Oops! Did I really say that out loud?
After years of denying any reason for us to be concerned about Net Neutrality, SBC (one of the telcos) CEO Ed Whitacre let the cat out of the bag in a Business Week interview last fall. The significant exchange is:
How concerned are you about Internet upstarts like Google (GOOG ), MSN, Vonage, and others?
How do you think they’re going to get to customers? Through a broadband pipe. Cable companies have them. We have them. Now what they would like to do is use my pipes free, but I ain’t going to let them do that because we have spent this capital and we have to have a return on it. So there’s going to have to be some mechanism for these people who use these pipes to pay for the portion they’re using. Why should they be allowed to use my pipes?

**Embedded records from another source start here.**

(** X6. In every game played from the start by accepted [make_move] calls the
    board is sound: the grid has its 90 cells, every piece on it stands on a
    board square (a General or Guard inside a palace) and records the cell
    it stands on, and both General locations are board squares. *)
Theorem played_games_are_sound (g : JanggiGame) :
  played g ->
  well_formed (current_board g) /\ positions_consistent (current_board g).
Proof. intros H. apply (played_sound g H). Qed.

Lemma played_games_are_sound_witness :
  well_formed (current_board exposed_game)
  /\ positions_consistent (current_board exposed_game).
Proof.
  apply (played_games_are_sound exposed_game).
  apply (play_played (shielding_moves ++ [("d9", "d10")]) new_JanggiGame);
    [apply played_new |].
  vm_compute. reflexivity.
Defined.

Definition same_palaceb (p : BoardPiece) (m : coord) : bool :=
  implb (palace_kind (kind p) && in_palace (current_pos p) && in_palace m)
        (Bool.eqb (coord_in (current_pos p) blue_palace) (coord_in m blue_palace)
         && Bool.eqb (coord_in (current_pos p) red_palace) (coord_in m red_palace)).

Lemma same_palace_all : every_destination same_palaceb = true.
Proof. vm_compute. reflexivity. Qed.

(** X7. On a sound board a General or Guard that [move_piece] moves stays in
    the palace it stands in: source and destination are both squares of the
    blue palace or both squares of the red palace. *)
Theorem General_and_Guard_stay_in_palace (s s' : JanggiBoard)
    (move_from move_to : coord) (current_turn : Color) (q : ref) :
  sound s ->
  move_piece move_from move_to current_turn s = (Ok true, s') ->
  get_location_contents s move_from = Ok (Some q) ->
  palace_kind (kind (store s q)) = true ->
  (coord_in move_from blue_palace = true /\ coord_in move_to blue_palace = true)
  \/ (coord_in move_from red_palace = true /\ coord_in move_to red_palace = true).
Proof.
  intros [Hwf Hpos] Hmove Hq Hk.
  destruct (move_piece_outcomes s Hwf Hpos move_from move_to current_turn)
    as [[r [Hr Hne]] | [q' [l [b2 H]]]].
  - rewrite Hr in Hmove. inversion Hmove. congruence.
  - destruct H as [Hsrc [Hl [Hrules _]]].
    assert (q' = q) by congruence. subst q'.
    destruct (legality_rules_true _ _ _ _ _ Hrules) as [_ [Hin [_ Hpal]]].
    pose proof (wf_pieces s Hwf _ _ Hq) as [Hon Hfrom].
    pose proof (every_destination_sound _ same_palace_all _ l move_to Hon Hl Hin)
      as Hsame.
    unfold same_palaceb in Hsame.
    rewrite Hk, (Hfrom Hk), (Hpal Hk) in Hsame. cbn [andb implb] in Hsame.
    apply andb_true_iff in Hsame. destruct Hsame as [Hb Hr].
    apply Bool.eqb_prop in Hb, Hr.
    rewrite (Hpos _ _ Hq) in Hb, Hr.
    pose proof (Hpal Hk) as Hto. unfold in_palace in Hto.
    apply orb_true_iff in Hto. destruct Hto as [Hto | Hto].
    + left. split; congruence.
    + right. split; congruence.
Qed.

Lemma General_and_Guard_stay_in_palace_witness :
  (coord_in (9, "e"%char) blue_palace = true
   /\ coord_in (8, "e"%char) blue_palace = true)
  \/ (coord_in (9, "e"%char) red_palace = true
      /\ coord_in (8, "e"%char) red_palace = true).
Proof.
  apply (General_and_Guard_stay_in_palace new_JanggiBoard
           (snd (move_piece (9, "e"%char) (8, "e"%char) BLUE new_JanggiBoard))
           (9, "e"%char) (8, "e"%char) BLUE 76%nat).
  - split; apply invariantb_sound; vm_compute; reflexivity.
  - vm_compute. reflexivity.
  - vm_compute. reflexivity.
  - vm_compute. reflexivity.
Defined.
(** An upper-address record changes [upper] only. *)
Lemma hi_record_step (a : Z) (rest T : list Z) up nx o fs nm :
  0 <= a -> length T = 600%nat ->
  exists T1,
    unhex_loop (record_codes 4 0 (hi_bytes a) ++ 10 :: rest) (mkunhex T 0 up nx o fs nm)
    = unhex_loop rest (mkunhex T1 0 (65536 * ((a / 65536) mod 65536)) nx o fs nm)
    /\ length T1 = 600%nat.
Proof.
  intros Ha HT. destruct (hi_bytes_value a Ha) as (Hb & b1 & b0 & E & H1 & H0 & Ev).
  rewrite E in *.
  assert (Hlen : length (record_codes 4 0 [b1; b0]) = 15%nat)
    by (rewrite length_record; [reflexivity | lia | lia | cbn; lia | assumption]).
  rewrite unhex_feed_line; [| apply plain_record | lia | assumption].
  rewrite unhex_line_upper by assumption. rewrite Ev.
  eexists. split; [reflexivity|].
  rewrite length_app, length_drop. lia.
Qed.

Lemma data_record_step (a : Z) (chunk : list Z) (addr0 : Z) (written : list Z)
  (st : unhex_state) (rest : list Z) :
  0 <= addr0 -> a = addr0 + Z.of_nat (length written) ->
  a + Z.of_nat (length chunk) <= 2 ^ 32 ->
  (0 < length chunk < 256)%nat -> Forall is_byte chunk ->
  seg_state addr0 written st -> upper st = 65536 * (a / 65536) ->
  exists st',
    unhex_loop (record_codes 0 (Z.land a 0xffff) chunk ++ 10 :: rest) st
    = unhex_loop rest st'
    /\ seg_state addr0 (written ++ chunk) st' /\ upper st' = upper st.
Proof.
  intros H0 Ea Hmax Hl Hd (HT & Hn & Hs) Hu.
  destruct st as [T n0 up nx o fs nm]. cbn [tmp n upper next out files names] in *.
  subst n0 up.
  assert (Ha : 0 <= a) by lia.
  assert (Hr : 0 <= a mod 65536 < 65536) by (apply Z.mod_pos_bound; lia).
  assert (Hq : 0 <= a / 65536) by (apply Z.div_pos; lia).
  rewrite land_ffff.
  assert (Hlen : length (record_codes 0 (a mod 65536) chunk)
                 = (11 + 2 * length chunk)%nat)
    by (apply length_record; (assumption || lia)).
  rewrite unhex_feed_line; [| apply plain_record | lia | assumption].
  rewrite unhex_line_data by (assumption || lia).
  rewrite lor_upper by lia.
  assert (Ea' : 65536 * (a / 65536) + a mod 65536 = a)
    by (pose proof (Z.div_mod a 65536); lia).
  rewrite Ea'.
  assert (Eu : ulong (a + Z.of_nat (length chunk)) = a + Z.of_nat (length chunk))
    by (unfold ulong; apply Z.mod_small; lia).
  assert (Hne : written ++ chunk <> []).
  { intros E. apply (f_equal (@length Z)) in E. rewrite length_app in E.
    cbn in E. lia. }
  assert (HT' : length (record_codes 0 (a mod 65536) chunk
                        ++ drop (length (record_codes 0 (a mod 65536) chunk)) T)
                = 600%nat) by (rewrite length_app, length_drop; lia).
  destruct Hs as [(-> & -> & -> & ->) | (Hw & -> & -> & -> & ->)].
  - cbn [length Z.of_nat] in Ea. rewrite Z.add_0_r in Ea. subst a.
    unfold fopen_wb. cbn [existsb app]. cbv beta iota zeta.
    rewrite (fputs_single chunk addr0 []) by assumption.
    eexists. split; [reflexivity|]. cbn [app].
    split; [|reflexivity]. split; [assumption|]. split; [reflexivity|].
    right. cbn [out next files names app].
    split; [exact Hne|]. split; [reflexivity|]. split; [rewrite Eu; lia|].
    split; reflexivity.
  - rewrite <- Ea. rewrite Z.eqb_refl. cbn [negb]. cbv beta iota zeta.
    rewrite fputs_single by assumption.
    eexists. split; [reflexivity|].
    split; [|reflexivity]. split; [assumption|]. split; [reflexivity|].
    right. cbn [out next files names].
    split; [exact Hne|]. split; [reflexivity|].
    split; [rewrite Eu, length_app; lia|]. split; reflexivity.
Qed.
(** * vuln-rate-limiting-tester: a shallow embedding of [main.py]

    The program is a single sequential workflow: validate the URL, build a
    [RateLimitTester], send [max_requests] paced GET requests, analyse each
    response and print a report.  Its effects (network, wall clock, logging,
    standard output, sleeping) are modelled by a small monad that reads a
    [World] (what every call of [session.get] does and what the clock
    shows), threads two counters and writes the list of effects it
    performed.  Times are binary64 floats, as Python's [float] is. *)

From Stdlib Require Import ZArith Ascii String List Lia DecimalString SpecFloat.
From stdpp Require Import base gmap strings list.

Local Open Scope string_scope.
Local Open Scope list_scope.
Local Open Scope Z_scope.

(** ** Strings *)

(** [str(n)] for a Python [int]. *)
Definition str_int (n : Z) : string := NilZero.string_of_int (Z.to_int n).

(** The newline character that starts several printed lines. *)
Definition nl : string := String (ascii_of_nat 10) EmptyString.

(** [c.lower()] on one ASCII character. *)
Definition lower_ascii (c : ascii) : ascii :=
  let n := nat_of_ascii c in
  if (andb (Nat.leb 65 n) (Nat.leb n 90)) then ascii_of_nat (n + 32) else c.

(** [s.lower()]. *)
Fixpoint lower (s : string) : string :=
  match s with
  | EmptyString => EmptyString
  | String c r => String (lower_ascii c) (lower r)
  end.

(** [s.startswith(p)]. *)
Fixpoint startswith (p s : string) : bool :=
  match p, s with
  | EmptyString, _ => true
  | String a p', String b s' => if Ascii.eqb a b then startswith p' s' else false
  | String _ _, EmptyString => false
  end.

(** [s.startswith((p1, p2, ...))]: a tuple of prefixes. *)
Definition startswith_any (ps : list string) (s : string) : bool :=
  existsb (fun p => startswith p s) ps.

(** ** The [requests] library, as far as the program uses it *)

(** [requests.structures.CaseInsensitiveDict]: the store is keyed by the
    lower-cased name and keeps the name as it was last set. *)
Record CaseInsensitiveDict := { _store : gmap string (string * string) }.

Definition cid_empty : CaseInsensitiveDict := {| _store := ∅ |}.

Definition cid_set (k v : string) (d : CaseInsensitiveDict) : CaseInsensitiveDict :=
  {| _store := <[lower k := (k, v)]> (_store d) |}.

(** [d.get(k)]: [None] when the key is absent. *)
Definition cid_get (k : string) (d : CaseInsensitiveDict) : option string :=
  snd <$> (_store d !! lower k).

(** [d.update({k: v, ...})]. *)
Definition cid_update (kvs : list (string * string)) (d : CaseInsensitiveDict)
  : CaseInsensitiveDict :=
  fold_left (fun acc kv => cid_set (fst kv) (snd kv) acc) kvs d.

Definition cid_of_list (kvs : list (string * string)) : CaseInsensitiveDict :=
  cid_update kvs cid_empty.

(** [requests.Response]: the fields the program and [raise_for_status] read. *)
Record Response := {
  status_code : Z;
  reason : string;
  resp_url : string;
  headers : CaseInsensitiveDict
}.

(** The classes below [requests.exceptions.RequestException] the program
    can meet.  [HTTPError] is the one [raise_for_status] raises. *)
Inductive RequestExceptionKind :=
| Timeout | ConnectionError | TooManyRedirects | HTTPError | OtherRequestException.

(** The exceptions of the program, all below [Exception]: those of
    [requests]; [ValueError], which stands for its subclasses too
    ([UnicodeError], urllib3's [LocationParseError]); the
    [ZeroDivisionError] and the [OverflowError] of a true division; and any
    other class, by its name. *)
Inductive Exn :=
| RequestException (k : RequestExceptionKind) (msg : string)
| ValueError (msg : string)
| ZeroDivisionError (msg : string)
| OverflowError (msg : string)
| OtherException (class msg : string).

(** [str(e)]. *)
Definition str_exn (e : Exn) : string :=
  match e with
  | RequestException _ m | ValueError m | ZeroDivisionError m | OverflowError m
  | OtherException _ m => m
  end.

(** [isinstance(e, requests.exceptions.RequestException)]. *)
Definition is_RequestException (e : Exn) : bool :=
  match e with RequestException _ _ => true | _ => false end.

(** [isinstance(e, ValueError)]. *)
Definition is_ValueError (e : Exn) : bool :=
  match e with ValueError _ => true | _ => false end.

(** What the environment makes of one call of [session.get]: the exchange
    completes with a response; or the call raises a [RequestException]
    (timeout, connection error, invalid URL, ...); or it raises another
    exception, which [requests] lets through as it is: the
    [LocationParseError] of a host with an empty label, the
    [UnicodeEncodeError] of a header that is not Latin-1, the
    [OverflowError] of a timeout the socket cannot take, ... *)
Inductive Outcome :=
| Completed (r : Response)
| Failed (k : RequestExceptionKind) (msg : string)
| Crashed (e : Exn).

(** ** Floats *)

(** A Python [float]: an IEEE 754 binary64 number. *)
Definition float : Type := spec_float.
Definition prec : Z := 53.
Definition emax : Z := 1024.

Definition float_zero : float := S754_zero false.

The Internet can’t be free in that sense, because we and the cable companies have made an investment and for a Google or Yahoo! (YHOO ) or Vonage or anybody to expect to use these pipes [for] free is nuts!

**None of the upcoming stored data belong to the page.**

(** X12. From data of at least twenty hexadecimal digits the decoded
    address is a dotted quad of four decimal numbers between 0 and 255,
    one per byte of characters [8, 16), and the port is the number that
    the two bytes of characters [16, 20) spell, the higher byte first. *)
Theorem decodeIpAddress_dotted_quad (d : jstring) :
  hex_string d -> 20 <= length d ->
  exists a b c e hi lo,
    0 <= a <= 255 /\ 0 <= b <= 255 /\ 0 <= c <= 255 /\ 0 <= e <= 255
    /\ 0 <= hi <= 255 /\ 0 <= lo <= 255
    /\ byte_values (substring d 8 16) = [a; b; c; e]
    /\ byte_values (substring d 16 20) = [hi; lo]
    /\ decodeIpAddress d
       = (digits 10 a ++ str "." ++ digits 10 b ++ str "."
          ++ digits 10 c ++ str "." ++ digits 10 e,
          Int (256 * hi + lo)).
Proof.
  intros H Hl.
  assert (Q : exists hi lo,
            0 <= hi <= 255 /\ 0 <= lo <= 255
            /\ byte_values (substring d 16 20) = [hi; lo]
            /\ parseInt (substring d 16 20) 16 = Int (256 * hi + lo)).
  { assert (L : length (substring d 16 20) = 4)
      by (rewrite substring_length; lia).
    assert (Hh : hex_string (substring d 16 20))
      by (apply Forall_substring; exact H).
    destruct (substring d 16 20) as [|c1 [|c2 [|c3 [|c4 [|c5 r]]]]];
      try discriminate L.
    2:{ unfold length in L. simpl in L. lia. }
    inversion Hh as [|? ? H1 Hh1]; subst.
    inversion Hh1 as [|? ? H2 Hh2]; subst.
    inversion Hh2 as [|? ? H3 Hh3]; subst.
    inversion Hh3 as [|? ? H4 _]; subst.
    destruct (parseInt_pair c1 c2 H1 H2) as [_ R1].
    destruct (parseInt_pair c3 c4 H3 H4) as [_ R2].
    exists (byte_total (byte_values [c1; c2])),
           (byte_total (byte_values [c3; c4])).
    split; [lia|]. split; [lia|]. split.
    - cbn [byte_values byte_total fold_right].
      f_equal; [lia|]. f_equal. lia.
    - apply parseInt_quad; assumption. }
  destruct Q as (hi & lo & Hhi & Hlo & Bp & Ep).
  assert (F : forall x, 8 <= x -> x + 2 <= 20 ->
            exists v, parseInt (substring d x (x + 2)) 16 = Int v
                      /\ 0 <= v <= 255
                      /\ byte_values (substring d x (x + 2)) = [v]).
  { intros x Hx Hx'.
    assert (L : length (substring d x (x + 2)) = 2)
      by (rewrite substring_length; lia).
    assert (Hh : hex_string (substring d x (x + 2)))
      by (apply Forall_substring; exact H).
    destruct (substring d x (x + 2)) as [|c1 [|c2 [|c3 r]]];
      try discriminate L.
    2:{ unfold length in L. simpl in L. lia. }
    inversion Hh as [|? ? H1 Hh']; subst. inversion Hh' as [|? ? H2 _]; subst.
    destruct (parseInt_pair c1 c2 H1 H2) as [E R].
    exists (byte_total (byte_values [c1; c2])). split; [exact E|].
    split; [lia|]. cbn [byte_values byte_total fold_right]. f_equal. lia. }
  destruct (F 8) as (a & Ea & Ha & Ba); [lia|lia|].
  destruct (F 10) as (b & Eb & Hb & Bb); [lia|lia|].
  destruct (F 12) as (c & Ec & Hc & Bc); [lia|lia|].
  destruct (F 14) as (e & Ee & He & Be); [lia|lia|].
  exists a, b, c, e, hi, lo.
  repeat (split; [lia|]). split; [|split; [exact Bp|]].
  - assert (S : substring d 8 16
               = substring d 8 (8 + 2) ++ substring d 10 (10 + 2)
                 ++ substring d 12 (12 + 2) ++ substring d 14 (14 + 2)).
    { rewrite !substring_slice by lia.
      change (Z.to_nat (8 + 2 - 8)) with 2%nat.
      change (Z.to_nat (10 + 2 - 10)) with 2%nat.
      change (Z.to_nat (12 + 2 - 12)) with 2%nat.
      change (Z.to_nat (14 + 2 - 14)) with 2%nat.
      change (Z.to_nat (16 - 8)) with (2 + (2 + (2 + 2)))%nat.
      change (Z.to_nat 10) with (2 + Z.to_nat 8)%nat.
      change (Z.to_nat 12) with (2 + (2 + Z.to_nat 8))%nat.
      change (Z.to_nat 14) with (2 + (2 + (2 + Z.to_nat 8)))%nat.
      rewrite <- !skipn_skipn.
      set (l := skipn (Z.to_nat 8) d).
      rewrite <- (firstn_skipn 2 l) at 1.
      rewrite firstn_app, length_firstn.
      assert (Hll : (8 <= List.length l)%nat)
        by (unfold l; rewrite length_skipn; unfold length in Hl; lia).
      replace (2 + (2 + (2 + 2)) - Init.Nat.min 2 (List.length l))%nat
        with (2 + (2 + 2))%nat by lia.
      rewrite firstn_firstn. change (Init.Nat.min (2 + (2 + (2 + 2))) 2) with 2%nat.
      f_equal.
      set (l2 := skipn 2 l).
      assert (Hl2 : (6 <= List.length l2)%nat)
        by (unfold l2; rewrite length_skipn; lia).
      rewrite <- (firstn_skipn 2 l2) at 1.
      rewrite firstn_app, length_firstn.
      replace (2 + (2 + 2) - Init.Nat.min 2 (List.length l2))%nat
        with (2 + 2)%nat by lia.
      rewrite firstn_firstn. change (Init.Nat.min (2 + (2 + 2)) 2) with 2%nat.
      f_equal.
      set (l3 := skipn 2 l2).
      assert (Hl3 : (4 <= List.length l3)%nat)
        by (unfold l3; rewrite length_skipn; lia).
      rewrite <- (firstn_skipn 2 l3) at 1.
      rewrite firstn_app, length_firstn.
      replace (2 + 2 - Init.Nat.min 2 (List.length l3))%nat with 2%nat by lia.
      rewrite firstn_firstn. reflexivity. }
    rewrite S.
    assert (T : forall x, 8 <= x -> x + 2 <= 20 ->
              exists k, List.length (substring d x (x + 2)) = (2 * k)%nat).
    { intros x Hx Hx'. exists 1%nat.
      pose proof (substring_length d x (x + 2) ltac:(lia) ltac:(lia)) as L.
      unfold length in L. lia. }
    rewrite !byte_values_app by (apply T; lia).
    rewrite Ba, Bb, Bc, Be. reflexivity.
  - unfold decodeIpAddress.
    change 10 with (8 + 2) at 1. rewrite Ea.
    change 12 with (10 + 2) at 1. rewrite Eb.
    change 14 with (12 + 2) at 1. rewrite Ec.
    change 16 with (14 + 2) at 1. rewrite Ee.
    rewrite Ep. unfold toString.
    destruct (Z.ltb_spec a 0), (Z.ltb_spec b 0), (Z.ltb_spec c 0),
      (Z.ltb_spec e 0); try lia.
    reflexivity.
Qed.

Lemma decodeIpAddress_dotted_quad_witness :
  exists a b c e hi lo,
    0 <= a <= 255 /\ 0 <= b <= 255 /\ 0 <= c <= 255 /\ 0 <= e <= 255
    /\ 0 <= hi <= 255 /\ 0 <= lo <= 255
    /\ byte_values (substring (str "00bc614ec0a801640d05a1") 8 16)
       = [a; b; c; e]
    /\ byte_values (substring (str "00bc614ec0a801640d05a1") 16 20)
       = [hi; lo]
    /\ decodeIpAddress (str "00bc614ec0a801640d05a1")
       = (digits 10 a ++ str "." ++ digits 10 b ++ str "."
          ++ digits 10 c ++ str "." ++ digits 10 e,
          Int (256 * hi + lo)).
Proof.
  apply (decodeIpAddress_dotted_quad (str "00bc614ec0a801640d05a1")).
  - repeat constructor.
  - vm_compute; discriminate.
Defined.

(** X13. [setHost] never stores an empty address: an omitted or empty
    address becomes the broadcast address, and the port defaults to 3333.
    The socket survives only when the address given is the stored one and
    the port is the stored one; an omitted address always closes it. *)
Theorem setHost_effect (h : connection) (ip : option jstring)
    (p : option number) :
  ipAddress h <> [] ->
  let h' := setHost h ip p in
  ipAddress h' <> []
  /\ (ip = None \/ ip = Some [] -> ipAddress h' = broadcast_address)
  /\ (p = None -> port h' = Int 3333)
  /\ (socket h' = true ->
        socket h = true /\ ip = Some (ipAddress h)
        /\ strict_eq (port h') (port h) = true
        /\ ipAddress h' = ipAddress h)
  /\ (ip = None -> socket h' = false /\ isConnected h' = false).
Proof.
  intros Hne. cbv zeta. unfold setHost.
  split; [|split; [|split; [|split]]].
  - destruct ip as [[|x a]|]; cbn [ipAddress]; discriminate.
  - intros [->| ->]; reflexivity.
  - intros ->. reflexivity.
  - destruct ip as [a|]; cbn [orb].
    2:{ cbn [socket disconnect]. discriminate. }
    destruct (string_eqb a (ipAddress h)) eqn:Ea; cbn [negb orb].
    2:{ cbn [socket disconnect]. discriminate. }
    apply string_eqb_eq in Ea. subst a.
    destruct (strict_eq match p with Some x => x | None => Int 3333 end (port h))
      eqn:Ep; cbn [negb].
    2:{ cbn [socket disconnect]. discriminate. }
    cbn [socket port ipAddress]. intros Hs.
    split; [exact Hs|]. split; [reflexivity|]. split; [exact Ep|].
    destruct (ipAddress h); [congruence|reflexivity].
  - intros ->. cbn [orb socket isConnected disconnect]. auto.
Qed.

Lemma setHost_effect_witness :
  let h := {| socket := true; isConnected := true;
              ipAddress := str "192.168.1.100"; port := Int 3333 |} in
  let h' := setHost h None None in
  ipAddress h' <> []
  /\ (@None jstring = None \/ @None jstring = Some [] ->
        ipAddress h' = broadcast_address)
  /\ (@None number = None -> port h' = Int 3333)
  /\ (socket h' = true ->
        socket h = true /\ @None jstring = Some (ipAddress h)
        /\ strict_eq (port h') (port h) = true
        /\ ipAddress h' = ipAddress h)
  /\ (@None jstring = None -> socket h' = false /\ isConnected h' = false).
Proof.
  apply (setHost_effect
           {| socket := true; isConnected := true;
              ipAddress := str "192.168.1.100"; port := Int 3333 |}
           None None).
  discriminate.
Defined.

The misleading aspect of Whitacre’s statement regards “they” wanting to use his pipes for free. The fact is, there isn’t anyone using his, or anyone’s, pipes for free. We, as consumers on the Internet, pay for our pipes; so do “they” (the content providers) for the pipes they need in the data centers to serve up their content.
What Whitacre is really suggesting is discriminatory access. Unstated is his concern about competition for the services other than the pipe that he and the other telcos, want to provide: like voice and video. If he can justify additional charges, or more importantly control which content is allowed or preferred, he will ensure a huge competitive advantage for himself.
This is our worst fear coming true. Should this strategy succeed it will forever change the openness of the Internet. I don’t want my daughter telling her daughter about the “good old days” of the Internet.